51 The Canada Elections Act is amended by adding the following after section 385:
385.1 (1) Within three months after the day on which this section comes into force, the leader of a political party shall provide the Chief Electoral Officer with the party’s policy for the protection of personal information referred to in paragraph 385(2)(k) and the Internet address referred to in paragraph 385(2)(l), if
(a) before the day on which this section comes into force, the leader of the party has applied under section 385 for the party to become a registered party but, as of that day, the Chief Electoral Officer has not yet informed the leader under subsection 389(1) whether or not the party is eligible for registration under section 387; or
(b) on the day on which this section comes into force, the party is
(i) an eligible party, or
(ii) a registered party.
(2) If the leader of the political party does not comply with subsection (1), then
(a) in the case of a party referred to in paragraph (1)(a), the party is not eligible for registration under section 387;
(b) in the case of a party referred to in subparagraph (1)(b)(i), the party may not become a registered party under section 390; and
(c) in the case of a party referred to in subparagraph (1)(b)(ii), the Chief Electoral Officer shall implement the procedure for non-voluntary deregistration set out in sections 415, 416 and 418.
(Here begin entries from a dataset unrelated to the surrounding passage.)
(** [Object.entries] lists every field of the reply, in its own order. *)
Lemma elem_of_entries {V} (h : Redis.Hash V) (kv : string * V) :
  kv ∈ Redis.entries h <-> kv ∈ h.
Proof.
  unfold Redis.entries. rewrite elem_of_app, list_elem_of_fmap, list_elem_of_filter.
  split.
  - intros [([n kv'] & -> & Hin)|[_ Hin]]; [|exact Hin].
    apply elem_of_sort_by_index, list_elem_of_omap in Hin as (kv0 & Hin & Hf).
    destruct (Redis.array_index kv0.1); [|discriminate].
    cbn in Hf. now injection Hf as _ <-.
  - intros Hin. destruct (Redis.array_index kv.1) as [n|] eqn:Hidx.
    + left. exists (n, kv). split; [reflexivity|].
      apply elem_of_sort_by_index, list_elem_of_omap. exists kv.
      split; [exact Hin|]. now rewrite Hidx.
    + right. now split.
Qed.

(** * A room id taken twice in the stateless revision *)

Lemma hGet_hSet {V} (h : Redis.Hash V) (field : string) (value : V) :
  Redis.hGet (Redis.hSet h field value) field = Some value.
Proof.
  induction h as [|[k v] h IH]; cbn.
  - now rewrite decide_True.
  - destruct (decide (k = field)) as [->|Hne]; cbn.
    + now rewrite decide_True.
    + now rewrite decide_False.
Qed.

Lemma length_hSet {V} (h : Redis.Hash V) (field : string) (value old : V) :
  Redis.hGet h field = Some old ->
  length (Redis.hSet h field value) = length h.
Proof.
  induction h as [|[k v] h IH]; cbn; [discriminate|].
  destruct (decide (k = field)); cbn; [reflexivity|]. intros H. now rewrite IH.
Qed.

Lemma elem_of_hSet {V} (h : Redis.Hash V) (field : string) (value : V)
    (k : string) (v : V) :
  NoDup (fst <$> h) ->
  (k, v) ∈ Redis.hSet h field value ->
  (k = field /\ v = value) \/ ((k, v) ∈ h /\ k <> field).
Proof.
  induction h as [|[k0 v0] h IH]; cbn; intros Hnd Hin.
  - apply list_elem_of_singleton in Hin. injection Hin as -> ->. now left.
  - apply NoDup_cons in Hnd as [Hk0 Hnd].
    destruct (decide (k0 = field)) as [->|Hne].
    + apply elem_of_cons in Hin as [[= -> ->]|Hin]; [now left|].
      right. split; [now apply elem_of_cons; right|].
      intros ->. apply Hk0. change field with (fst (field, v)).
      now apply list_elem_of_fmap_2.
    + apply elem_of_cons in Hin as [[= -> ->]|Hin].
      * right. split; [apply elem_of_cons; now left|exact Hne].
      * destruct (IH Hnd Hin) as [?|[? ?]]; [now left|].
        right. split; [apply elem_of_cons; now right|assumption].
Qed.

(** In the stateless revision a challenge created under a room id that is
    already taken replaces the challenge stored there: the hash keeps its
    size, the id now leads to the new challenge, and the earlier host, whose
    stake was debited when it created, no longer hosts anything, so that its
    [cancel_challenge] finds nothing to refund. *)
Theorem redis_create_challenge_overwrites (now : N) (rnd socket : string) (userId : Z)
    (username : string) (stake : Z) (mode : string) (isPrivate : bool) (elo : Number)
    (s : Redis.State) (bal : Z) (old : Challenge.t) :
  NoDup (fst <$> Redis.openChallenges s) ->
  Redis.hGet (Redis.openChallenges s) (newRoomId isPrivate rnd now) = Some old ->
  select_bal (balCol mode) userId (Redis.db s) = Some bal ->
  stake <= bal ->
  Challenge.hostId old <> socket ->
  (forall k c, (k, c) ∈ Redis.openChallenges s ->
               Challenge.hostId c = Challenge.hostId old ->
               k = newRoomId isPrivate rnd now) ->
  let s' := Redis.create_challenge now rnd socket userId username stake mode isPrivate
              elo s in
  Redis.hGet (Redis.openChallenges s') (newRoomId isPrivate rnd now)
    = Some (Challenge.mk (newRoomId isPrivate rnd now) socket userId username stake
                         mode isPrivate elo)
  /\ length (Redis.openChallenges s') = length (Redis.openChallenges s)
  /\ Redis.hosted_by (Challenge.hostId old) (Redis.openChallenges s') = None
  /\ Redis.cancel_challenge (Challenge.hostId old) s' = s'.
Proof.
  intros Hnd Hold Hbal Hle Hhost Honly s'.
  set (roomId := newRoomId isPrivate rnd now) in *.
  set (ch := Challenge.mk roomId socket userId username stake mode isPrivate elo).
  assert (Ho : Redis.openChallenges s' = Redis.hSet (Redis.openChallenges s) roomId ch).
  { unfold s', Redis.create_challenge. rewrite Hbal.
    destruct (bal <? stake) eqn:E; [apply Z.ltb_lt in E; lia|].
    now destruct (decide (mode = "real")). }
  assert (Hnone : Redis.hosted_by (Challenge.hostId old) (Redis.openChallenges s') = None).
  { unfold Redis.hosted_by. rewrite Ho.
    destruct (list_find _ _) as [[i [k c]]|] eqn:Hfind; [|reflexivity].
    apply list_find_Some in Hfind as (Hi & Hc & _). cbn in Hc.
    apply list_elem_of_lookup_2 in Hi. rewrite elem_of_entries in Hi.
    destruct (elem_of_hSet _ _ _ _ _ Hnd Hi) as [[-> ->]|[Hin Hk]].
    - cbn in Hc. congruence.
    - now specialize (Honly k c Hin Hc). }
  split; [rewrite Ho; apply hGet_hSet|].
  split; [rewrite Ho; now apply length_hSet with old|].
  split; [exact Hnone|].
  unfold Redis.cancel_challenge. now rewrite Hnone.
Qed.

(** Accounts 1 and 2 create public challenges in the same millisecond:
    account 1, debited 100, has nothing left to cancel. *)
Lemma redis_create_challenge_overwrites_witness :
  Challenge.userId
    <$> Redis.hGet (Redis.openChallenges rlobby_same_millisecond) "pub_1700000000000"
  = Some 2
  /\ Redis.cancel_challenge "sockA" rlobby_same_millisecond = rlobby_same_millisecond
  /\ select_bal real_balance 1 (Redis.db rlobby_same_millisecond) = Some 900.
Proof.
  destruct (redis_create_challenge_overwrites 1700000000000 "7XW2M" "sockB" 2 "baraka"
              100 "real" false (of_Z 1200) rtable1 1000
              (Challenge.mk "pub_1700000000000" "sockA" 1 "amina" 100 "real" false
                            (of_Z 1200)))
    as (Hget & _ & _ & Hcancel).
  - vm_compute. repeat constructor. intros H. inversion H.
  - vm_compute. reflexivity.
  - vm_compute. reflexivity.
  - lia.
  - discriminate.
  - intros k c Hin _. vm_compute in Hin.
    apply list_elem_of_singleton in Hin. now injection Hin as -> _.
  - split; [|split].
    + exact (f_equal (fmap Challenge.userId) Hget).
    + exact Hcancel.
    + vm_compute. reflexivity.
Defined.

(** * The wallet routes *)

(** [POST /api/withdraw] is refused exactly when the account is unknown or
    holds less real money than the amount, and a refused request leaves the
    tables as they were. *)
Theorem withdraw_refused_iff (userId amount : Z) (nw : option string)
    (st : Http.Store) :
  ((Http.withdraw userId amount nw st).2 = Http.refused 400 "Salio halitoshi"
   <-> forall bal, select_bal real_balance userId (Http.db st) = Some bal ->
                   bal < amount)
  /\ ((Http.withdraw userId amount nw st).2 = Http.refused 400 "Salio halitoshi" ->
      (Http.withdraw userId amount nw st).1 = st).
Proof.
  unfold Http.withdraw.
  destruct (select_bal real_balance userId (Http.db st)) as [bal|].
  - destruct (bal <? amount) eqn:E; cbn.
    + apply Z.ltb_lt in E. split; [|reflexivity].
      split; [|reflexivity]. now intros _ ? [= <-].
    + apply Z.ltb_ge in E. split; [|discriminate].
      split; [discriminate|]. intros H. specialize (H bal eq_refl). lia.
  - cbn. split; [|reflexivity]. split; [|reflexivity]. intros _ ? [=].
Qed.

(** A request to [POST /api/withdraw] served with nothing in between takes
    no balance of real money below zero: the accounts that are not overdrawn
    before are not overdrawn after.  (A negative amount passes the test and
    adds to the balance; [overlapping_withdrawals_both_pass] is what happens
    to two requests that overlap.) *)
Theorem withdraw_never_overdraws (userId amount : Z) (nw : option string)
    (st : Http.Store) :
  (forall id u, users (Http.db st) !! id = Some u -> 0 <= row_real_balance u) ->
  forall id u, users (Http.db (Http.withdraw userId amount nw st).1) !! id = Some u ->
               0 <= row_real_balance u.
Proof.
  intros Hpos id u. unfold Http.withdraw, select_bal.
  destruct (users (Http.db st) !! userId) as [[r d e]|] eqn:Hu; cbn; [|apply Hpos].
  destruct (r <? amount) eqn:E; cbn; [apply Hpos|]. apply Z.ltb_ge in E.
  destruct (decide (id = userId)) as [->|Hne].
  - rewrite lookup_alter_eq, Hu. cbn. intros [= <-]. cbn. lia.
  - rewrite lookup_alter_ne by congruence. apply Hpos.
Qed.

(** Account 1 asks for more than it holds, then for all of it. *)
Lemma withdraw_never_overdraws_witness :
  (Http.withdraw 1 1001 (Some "M-PESA") store1).2 = Http.refused 400 "Salio halitoshi"
  /\ row_real_balance
       <$> users (Http.db (Http.withdraw 1 1000 (Some "M-PESA") store1).1) !! 1
     = Some 0
  /\ forall id u,
       users (Http.db (Http.withdraw 1 1000 (Some "M-PESA") store1).1) !! id = Some u ->
       0 <= row_real_balance u.
Proof.
  split; [vm_compute; reflexivity|]. split; [vm_compute; reflexivity|].
  apply (withdraw_never_overdraws 1 1000 (Some "M-PESA") store1).
  intros id u H.
  destruct (decide (id = 1)) as [->|H1]; [vm_compute in H; injection H as <-; cbn; lia|].
  destruct (decide (id = 2)) as [->|H2]; [vm_compute in H; injection H as <-; cbn; lia|].
  unfold store1, db1 in H. cbn in H.
  rewrite !lookup_insert_ne, lookup_empty in H by congruence. discriminate.
Defined.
(3) If the leader of a political party provides the Chief Electoral Officer with the policy and the address referred to in subsection (1) in compliance with that subsection, or in compliance with section 415, then the policy and the address are deemed, as of the day on which they are provided, to be included in the application for registration referred to in subsection 385(2) in respect of the party.
385.2 (1) Despite the definition personal information in subsection 2(1), for the purposes of this section, personal information means information about an identifiable individual.
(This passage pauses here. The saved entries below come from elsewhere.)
(** * merge_datasets.py: a shallow embedding and its verification

    The development follows [src/merge_datasets.py]: the Python builtins the
    script relies on ([str.split], [str.strip], [int], [str],
    [os.path.splitext], ...), the taxonomy merge, the remap table, the two
    label-remapping loops (planning and apply), the destination-name resolver,
    a filesystem model, and [main] itself as a state-and-exception monad over
    that filesystem.

    Text is modelled as [string] (a sequence of 8-bit characters); the model
    covers ASCII text, which is what label files and class names hold. *)

From stdpp Require Import base gmap sets list strings pretty.
From Stdlib Require Import ZArith Lia Ascii.

#[local] Set Warnings "-clear-no-such-hyp".

Local Open Scope Z_scope.

(** ** Python builtins on text *)

Module Py.

(** [str.isspace] on one ASCII character: TAB..CR, FS..US and the blank. *)
Definition isspace (c : ascii) : bool :=
  let n := nat_of_ascii c in
  (Nat.leb 9 n && Nat.leb n 13) || (Nat.leb 28 n && Nat.leb n 32).

Definition is_empty (s : string) : bool :=
  match s with EmptyString => true | String _ _ => false end.

Definition starts_token (s : string) : bool :=
  match s with EmptyString => false | String c _ => negb (isspace c) end.

(** [s.split()]: maximal runs of non-space characters. *)
Fixpoint split (s : string) : list string :=
  match s with
  | EmptyString => []
  | String c s' =>
      if isspace c then split s'
      else if starts_token s' then
        match split s' with
        | t :: ts => String c t :: ts
        | [] => [String c EmptyString]
        end
      else String c EmptyString :: split s'
  end.

Fixpoint lstrip_by (p : ascii → bool) (s : string) : string :=
  match s with
  | EmptyString => EmptyString
  | String c s' => if p c then lstrip_by p s' else s
  end.

Fixpoint rstrip_by (p : ascii → bool) (s : string) : string :=
  match s with
  | EmptyString => EmptyString
  | String c s' =>
      let r := rstrip_by p s' in
      if p c && is_empty r then EmptyString else String c r
  end.

(** [s.strip(chars)], [chars] given as a predicate *)
Definition strip_by (p : ascii → bool) (s : string) : string :=
  rstrip_by p (lstrip_by p s).

(** [s.strip()] *)
Definition strip (s : string) : string := strip_by isspace s.

(** [sep.join(l)] *)
Fixpoint join (sep : string) (l : list string) : string :=
  match l with
  | [] => EmptyString
  | [x] => x
  | x :: l' => x +:+ sep +:+ join sep l'
  end.

Definition digit (c : ascii) : option Z :=
  let n := nat_of_ascii c in
  if Nat.leb 48 n && Nat.leb n 57 then Some (Z.of_nat n - 48) else None.

(** The digits of an integer literal: at least one digit, single underscores
    allowed between digits.  [prev] tells whether the previous character was a
    digit. *)
Fixpoint digits (acc : Z) (prev : bool) (s : string) : option Z :=
  match s with
  | EmptyString => if prev then Some acc else None
  | String c s' =>
      match digit c with
      | Some d => digits (10 * acc + d) true s'
      | None =>
          if Ascii.eqb c "_"%char && prev then digits acc false s' else None
      end
  end.
Lemma StronglySorted_snoc {A} (R : A -> A -> Prop) (l : list A) (x : A) :
  StronglySorted R l -> Forall (fun y => R y x) l -> StronglySorted R (l ++ [x]).
Proof.
  intros Hs Hf. induction Hs as [|y l Hs IH Hy]; simpl; [by repeat constructor|].
  apply Forall_cons in Hf as [Hyx Hf]. constructor; [by apply IH|]. apply Forall_app. split; [done|by constructor].
Qed.
(* ===== verification/Rules.v ===== *)
(** * RulePacks: the data model of internal/rules

    The records of src/internal/rules/types.go with their Go field names,
    prefixed by the record.  A Go pointer that is only read is an [option];
    a [float64] that is only passed on is kept as its 64 bits. *)

From Stdlib Require Import Ascii String.
From S2P Require Import Prelude GoString Unicode.

(** The bits of an IEEE-754 double; no arithmetic is done on it here. *)
Definition float64 : Type := Z.

Record Metadata := {
  md_Name : string;
  md_Version : string;
  md_Description : string;
  md_Author : string;
  md_License : string;
  md_Homepage : string;
  md_Repository : string;
  md_Tags : list string;
}.

Record Options := {
  opt_CaseSensitive : bool;
  opt_WholeWord : bool;
}.

Record Pattern := {
  pat_Name : string;
  pat_Regex : string;
  pat_Flags : list string;
  pat_Verifier : string;
}.

(** [Match map[string][]string]: the order of the keys is never observed. *)
Record Condition := { cond_Match : gmap string (list string) }.

Record Semantic := {
  sem_Model : string;
  sem_Temperature : float64;
  sem_MaxTokens : Z;
  sem_AnalysisPrompt : string;
  sem_ConfidenceThreshold : float64;
  sem_FallbackOnError : bool;
}.

Record Fallback := {
  fb_Patterns : list Pattern;
  fb_Action : string;
}.

Record Response := {
  resp_Action : string;
  resp_Message : string;
  resp_Replacement : string;
}.

Record Cache := {
  cache_Enabled : bool;
  cache_TTL : string;
  cache_MaxEntries : Z;
}.

Record Composition := {
  comp_Strategy : string;
  comp_Priority : Z;
}.

Record Gate := {
  gate_Enabled : bool;
  gate_MinTokenLen : Z;
}.

Record Performance := {
  perf_MaxLength : Z;
  perf_Timeout : string;
  perf_PerRuleTimeout : string;
  perf_TotalScanTimeout : string;
  perf_Gate : Gate;
}.

Record Override := {
  ov_RuleID : string;
  ov_Severity : string;
  ov_Enabled : option bool;
}.

Record Rule := {
  r_ID : string;
  r_Name : string;
  r_Level : Z;
  r_Severity : string;
  r_Category : string;
  r_Enabled : option bool;
  r_Verifier : string;
  r_Keywords : list string;
  r_Patterns : list Pattern;
  r_Semantic : option Semantic;
  r_Fallback : option Fallback;
  r_Logic : string;
  r_Options : Options;
  r_Response : option Response;
  r_Cache : option Cache;
  r_When : option Condition;
  r_Unless : option Condition;
  r_Timeout : string;
}.

Record RulePack := {
  rp_APIVersion : string;
  rp_Kind : string;
  rp_Metadata : Metadata;
  rp_Rules : list Rule;
  rp_Extends : list string;
  rp_Imports : list string;
  rp_Composition : option Composition;
  rp_Performance : option Performance;
  rp_Overrides : list Override;
  rp_Context : gmap string string;
  rp_SourcePath : string;
}.

Definition rp_Name (p : RulePack) : string := md_Name (rp_Metadata p).

(** Field updates, for the assignments [r.Severity = ...] of the code. *)
Definition set_Severity (r : Rule) (s : string) : Rule :=
  {| r_ID := r_ID r; r_Name := r_Name r; r_Level := r_Level r; r_Severity := s;
     r_Category := r_Category r; r_Enabled := r_Enabled r; r_Verifier := r_Verifier r;
     r_Keywords := r_Keywords r; r_Patterns := r_Patterns r; r_Semantic := r_Semantic r;
     r_Fallback := r_Fallback r; r_Logic := r_Logic r; r_Options := r_Options r;
     r_Response := r_Response r; r_Cache := r_Cache r; r_When := r_When r;
     r_Unless := r_Unless r; r_Timeout := r_Timeout r |}.

Definition set_Enabled (r : Rule) (e : option bool) : Rule :=
  {| r_ID := r_ID r; r_Name := r_Name r; r_Level := r_Level r; r_Severity := r_Severity r;
     r_Category := r_Category r; r_Enabled := e; r_Verifier := r_Verifier r;
     r_Keywords := r_Keywords r; r_Patterns := r_Patterns r; r_Semantic := r_Semantic r;
     r_Fallback := r_Fallback r; r_Logic := r_Logic r; r_Options := r_Options r;
     r_Response := r_Response r; r_Cache := r_Cache r; r_When := r_When r;
     r_Unless := r_Unless r; r_Timeout := r_Timeout r |}.

Definition set_Patterns (r : Rule) (ps : list Pattern) (fb : option Fallback) : Rule :=
  {| r_ID := r_ID r; r_Name := r_Name r; r_Level := r_Level r; r_Severity := r_Severity r;
     r_Category := r_Category r; r_Enabled := r_Enabled r; r_Verifier := r_Verifier r;
     r_Keywords := r_Keywords r; r_Patterns := ps; r_Semantic := r_Semantic r;
     r_Fallback := fb; r_Logic := r_Logic r; r_Options := r_Options r;
     r_Response := r_Response r; r_Cache := r_Cache r; r_When := r_When r;
     r_Unless := r_Unless r; r_Timeout := r_Timeout r |}.

(** [r.Enabled != nil && !*r.Enabled]. *)
Definition rule_disabled (r : Rule) : bool :=
  match r_Enabled r with Some false => true | _ => false end.

(** The zero value of [Rule] with an id, used to build examples. *)
Definition rule0 (id : string) : Rule :=
  {| r_ID := id; r_Name := ""; r_Level := 0; r_Severity := ""; r_Category := "";
     r_Enabled := None; r_Verifier := ""; r_Keywords := []; r_Patterns := [];
     r_Semantic := None; r_Fallback := None; r_Logic := "";
     r_Options := {| opt_CaseSensitive := false; opt_WholeWord := false |};
     r_Response := None; r_Cache := None; r_When := None; r_Unless := None;
     r_Timeout := "" |}.

Definition metadata0 (name : string) : Metadata :=
  {| md_Name := name; md_Version := ""; md_Description := ""; md_Author := "";
     md_License := ""; md_Homepage := ""; md_Repository := ""; md_Tags := [] |}.

Definition pack0 (name : string) (extends : list string) (rs : list Rule) : RulePack :=
  {| rp_APIVersion := ""; rp_Kind := ""; rp_Metadata := metadata0 name; rp_Rules := rs;
     rp_Extends := extends; rp_Imports := []; rp_Composition := None;
     rp_Performance := None; rp_Overrides := []; rp_Context := ∅; rp_SourcePath := "" |}.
(2) In order to participate in public affairs by endorsing one or more of its members as candidates and supporting their election, any registered party or eligible party, as well as any person or organization acting on the party’s behalf, including the party’s candidates, electoral district associations, officers, agents, employees, volunteers and representatives, may, subject to this Act and any other applicable federal Act, collect, use, disclose, retain and dispose of personal information in accordance with the party’s privacy policy.
(3) The purpose of this section is to provide for a national, uniform, exclusive and complete regime applicable to registered parties and eligible parties respecting their collection, use, disclosure, retention and disposal of personal information.
52 Clauses 45 and 49 of this Act are repealed.
53 Clauses 50 to 52 come into force on the third anniversary of the day on which this Act receives royal assent.”.
I want to begin by thanking the senators who worked in committee and spoke in the chamber to Bill C-4.
As I have mentioned many times in this chamber, 50% of my job is to represent the government in the Senate, and 50% of my job is to represent the Senate to the government.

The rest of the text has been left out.